▶ _Records for the task_:
━━━━

(* ===== verification/EngineSafety.v ===== *)
(** * What the engine queue guarantees

    Theorems about [EngineQueue.v], for an engine that follows the engine API:
    the order of the heads, how the safe head advances, what is finalized and
    when, and how a failed insertion of a safe block is handled. *)

From S2P Require Import Prelude Eth SystemConfig Espresso L1Info Stages Heap PayloadsQueue EngineUpdate SyncStart EngineQueue.

(** ** The finality data *)

(** What [postProcessSafeL2] makes of the finality data. *)
Definition pruned (data : list FinalityData) : list FinalityData :=
  if (finalityLookback <=? length data)%nat then take (finalityLookback - 1) (drop 1 data) else data.

Definition finality_update (data : list FinalityData) (safe : L2BlockRef) (origin : L1BlockRef) : list FinalityData :=
  match last (pruned data) with
  | Some lst =>
      if id_Number (fd_L1Block lst) <? l1_Number origin then pruned data ++ [mkFinality safe (L1BlockRef_ID origin)]
      else take (pred (length (pruned data))) (pruned data) ++ [mkFinality safe (fd_L1Block lst)]
  | None => pruned data ++ [mkFinality safe (L1BlockRef_ID origin)]
  end.

Lemma postProcessSafeL2_eq {W P} (q : EngineQueue W P) :
  postProcessSafeL2 q = set_finalityData (finality_update (eq_finalityData q) (eq_safeHead q) (eq_origin q)) q.
Proof. unfold postProcessSafeL2, finality_update. fold (pruned (eq_finalityData q)). by repeat case_match. Qed.

Definition fd_before (a b : FinalityData) : Prop :=
  id_Number (fd_L1Block a) < id_Number (fd_L1Block b) /\ l2_Number (fd_L2Block a) <= l2_Number (fd_L2Block b).

(** Finality data, oldest L1 block first, up to L2 number [top]. *)
Record fds_ok (blk : L2BlockRef -> Prop) (top : Z) (data : list FinalityData) : Prop := {
  fo_blocks : Forall (fun fd => blk (fd_L2Block fd) /\ l2_Number (fd_L2Block fd) <= top) data;
  fo_sorted : StronglySorted fd_before data;
  fo_length : (length data <= finalityLookback)%nat;
}.

Lemma pruned_part data : exists a b, data = a ++ pruned data ++ b.
Proof.
  unfold pruned. destruct (_ <=? _)%nat; [|exists [], []; by rewrite app_nil_r].
  exists (take 1 data), (drop (finalityLookback - 1) (drop 1 data)). by rewrite !take_drop.
Qed.

Lemma pruned_length data : (length (pruned data) < finalityLookback)%nat.
Proof.
  unfold pruned. destruct (Nat.leb_spec finalityLookback (length data)); [|done].
  rewrite length_take. eapply Nat.le_lt_trans; [apply Nat.le_min_l|]. apply Nat.ltb_lt. reflexivity.
Qed.

Lemma pruned_ok blk top data : fds_ok blk top data -> fds_ok blk top (pruned data).
Proof.
  intros [Hb Hs Hl]. destruct (pruned_part data) as (a & b & Hd). rewrite Hd in Hb, Hs.
  rewrite !Forall_app in Hb. split; [apply Hb| |pose proof (pruned_length data); lia].
  by apply StronglySorted_app_1_r, StronglySorted_app_1_l in Hs.
Qed.

Lemma fds_snoc blk top data fd : fds_ok blk top data -> (length data < finalityLookback)%nat ->
  blk (fd_L2Block fd) -> top <= l2_Number (fd_L2Block fd) ->
  Forall (fun d => id_Number (fd_L1Block d) < id_Number (fd_L1Block fd)) data ->
  fds_ok blk (l2_Number (fd_L2Block fd)) (data ++ [fd]).
Proof.
  intros [Hb Hs Hl] Hlen Hblk Htop Hl1. rewrite Forall_forall in Hb, Hl1. split.
  - apply Forall_app; split; [|by constructor]. apply Forall_forall. intros d Hd. destruct (Hb d Hd). split; [done|lia].
  - apply StronglySorted_app. split; [|split; [done|repeat constructor]].
    intros d x Hd Hx. apply list_elem_of_singleton in Hx as ->. split; [by apply Hl1|]. destruct (Hb d Hd). lia.
  - rewrite length_app. cbn [length]. lia.
Qed.

Lemma finality_update_ok blk top data safe origin : fds_ok blk top data -> blk safe -> top <= l2_Number safe ->
  fds_ok blk (l2_Number safe) (finality_update data safe origin).
Proof.
  intros Hd Hs Htop. apply pruned_ok in Hd. pose proof (pruned_length data) as Hl. unfold finality_update.
  destruct (last (pruned data)) as [lst|] eqn:El.
  - apply last_Some in El as (l0 & El). pose proof Hd as [Hb Hsrt _]. rewrite El in Hb, Hsrt.
    apply StronglySorted_app in Hsrt as (Hbefore & Hs0 & _). apply Forall_app in Hb as [Hb0 _].
    destruct (Z.ltb_spec (id_Number (fd_L1Block lst)) (l1_Number origin)).
    + apply (fds_snoc blk top _ (mkFinality safe (L1BlockRef_ID origin))); [done..|]. cbn.
      rewrite El. apply Forall_app; split; [|by constructor]. apply Forall_forall. intros d Hd'.
      destruct (Hbefore d lst Hd' ltac:(by left)). lia.
    + rewrite El, length_app, Nat.add_1_r. cbn [pred]. rewrite take_app_length.
      rewrite El, length_app in Hl. cbn [length] in Hl.
      apply (fds_snoc blk top _ (mkFinality safe (fd_L1Block lst))); [|lia|done|done|].
      * split; [done|done|lia].
      * apply Forall_forall. intros d Hd'. by destruct (Hbefore d lst Hd' ltac:(by left)).
  - by apply (fds_snoc blk top _ (mkFinality safe (L1BlockRef_ID origin))); [..|apply last_None in El as ->].
Qed.

(** An entry is old, or records the safe head at an L1 block not below the
    origin: the origin, or the block of the entry it takes the place of. *)
Definition fd_entry (data : list FinalityData) (safe : L2BlockRef) (origin : L1BlockRef) (fd : FinalityData) : Prop :=
  fd ∈ data \/
  (fd_L2Block fd = safe /\ l1_Number origin <= id_Number (fd_L1Block fd) /\
   (fd_L1Block fd = L1BlockRef_ID origin \/ exists old, old ∈ data /\ fd_L1Block fd = fd_L1Block old)).

Lemma finality_update_elem data safe origin fd : fd ∈ finality_update data safe origin -> fd_entry data safe origin fd.
Proof.
  assert (Hp : forall x, x ∈ pruned data -> x ∈ data).
  { intros x Hx. destruct (pruned_part data) as (a & b & ->). rewrite !elem_of_app. auto. }
  assert (Ht : forall n x, x ∈ take n (pruned data) -> x ∈ data).
  { intros n x Hx. apply Hp. rewrite <- (take_drop n (pruned data)). apply elem_of_app. by left. }
  unfold finality_update, fd_entry. intros H. destruct (last (pruned data)) as [lst|] eqn:El.
  - destruct (Z.ltb_spec (id_Number (fd_L1Block lst)) (l1_Number origin)); apply elem_of_app in H as [H|H]; eauto;
      apply list_elem_of_singleton in H as ->; right; (split; [done|]); cbn.
    + split; [lia|by left].
    + split; [lia|]. right. exists lst. split; [|done]. apply Hp. by apply last_Some_elem_of.
  - apply elem_of_app in H as [H|H]; eauto. apply list_elem_of_singleton in H as ->. right. split; [done|]. cbn.
    split; [lia|by left].
Qed.
(* ===== verification/Sequencer.v ===== *)
(** * The sequencer

    [op-node/rollup/driver/sequencer.go] with what it is given in
    [driver.go]: the L1 origin selector of [origin_selector.go] on top of the
    confirmation depth of [conf_depth.go]. In Espresso mode the sequencer
    polls the Espresso query service for the blocks of the time window of the
    next L2 block and seals the window when a later block exists; in legacy
    mode it lets the engine fill the block. *)

From S2P Require Import Prelude Eth Espresso L1Info EngineUpdate Deposits Attributes Batches SyncStart EngineQueue Pipeline.

(** ** Time

    A [time.Time] is a number of nanoseconds since the Unix epoch, a
    [time.Duration] an [int64] of nanoseconds; [Sub] saturates. *)
Definition time_Second : Z := 1000000000.
Definition sealingDuration : Z := 50 * 1000000.

(** [time.Second * time.Duration(n)] for a [uint64]. *)
Definition seconds (n : Z) : Z := i64 (time_Second * i64 n).

(** [t.Sub(u)] *)
Definition time_Sub (t u : Z) : Z := Z.max (- 2 ^ 63) (Z.min (2 ^ 63 - 1) (t - u)).

(** [time.Unix(int64(sec), 0)] *)
Definition time_Unix (sec : Z) : Z := i64 sec * time_Second.

(** ** L1 as the sequencer sees it *)

(** [confDepth.L1BlockRefByNumber]: blocks too close to the L1 head are
    hidden; before a head is known nothing is. *)
Definition confDepth_byNumber (l1Head : L1BlockRef) (depth : Z) (fetcher : Z -> res L1BlockRef) (num : Z) : res L1BlockRef :=
  if bool_decide (l1Head = zero_L1BlockRef) then fetcher num
  else if (num =? 0) || (depth =? 0) || (num +₆₄ depth <=? l1_Number l1Head) then fetcher num
  else Err NotFound.

(** [NewConfDepth]: fetching by hash is passed on. *)
Definition NewConfDepth (depth : Z) (l1Head : L1BlockRef) (fetcher : L1Chain) : L1Chain :=
  {| lc_L1BlockRefByNumber := confDepth_byNumber l1Head depth (lc_L1BlockRefByNumber fetcher);
     lc_L1BlockRefByHash := lc_L1BlockRefByHash fetcher |}.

━━━━

▶ _What you should do_:
Scan the material above for the string "nanoseconds" and report each line where you find it.

▶ _Solution below_:
    A [time.Time] is a number of nanoseconds since the Unix epoch, a
    [time.Duration] an [int64] of nanoseconds; [Sub] saturates. *)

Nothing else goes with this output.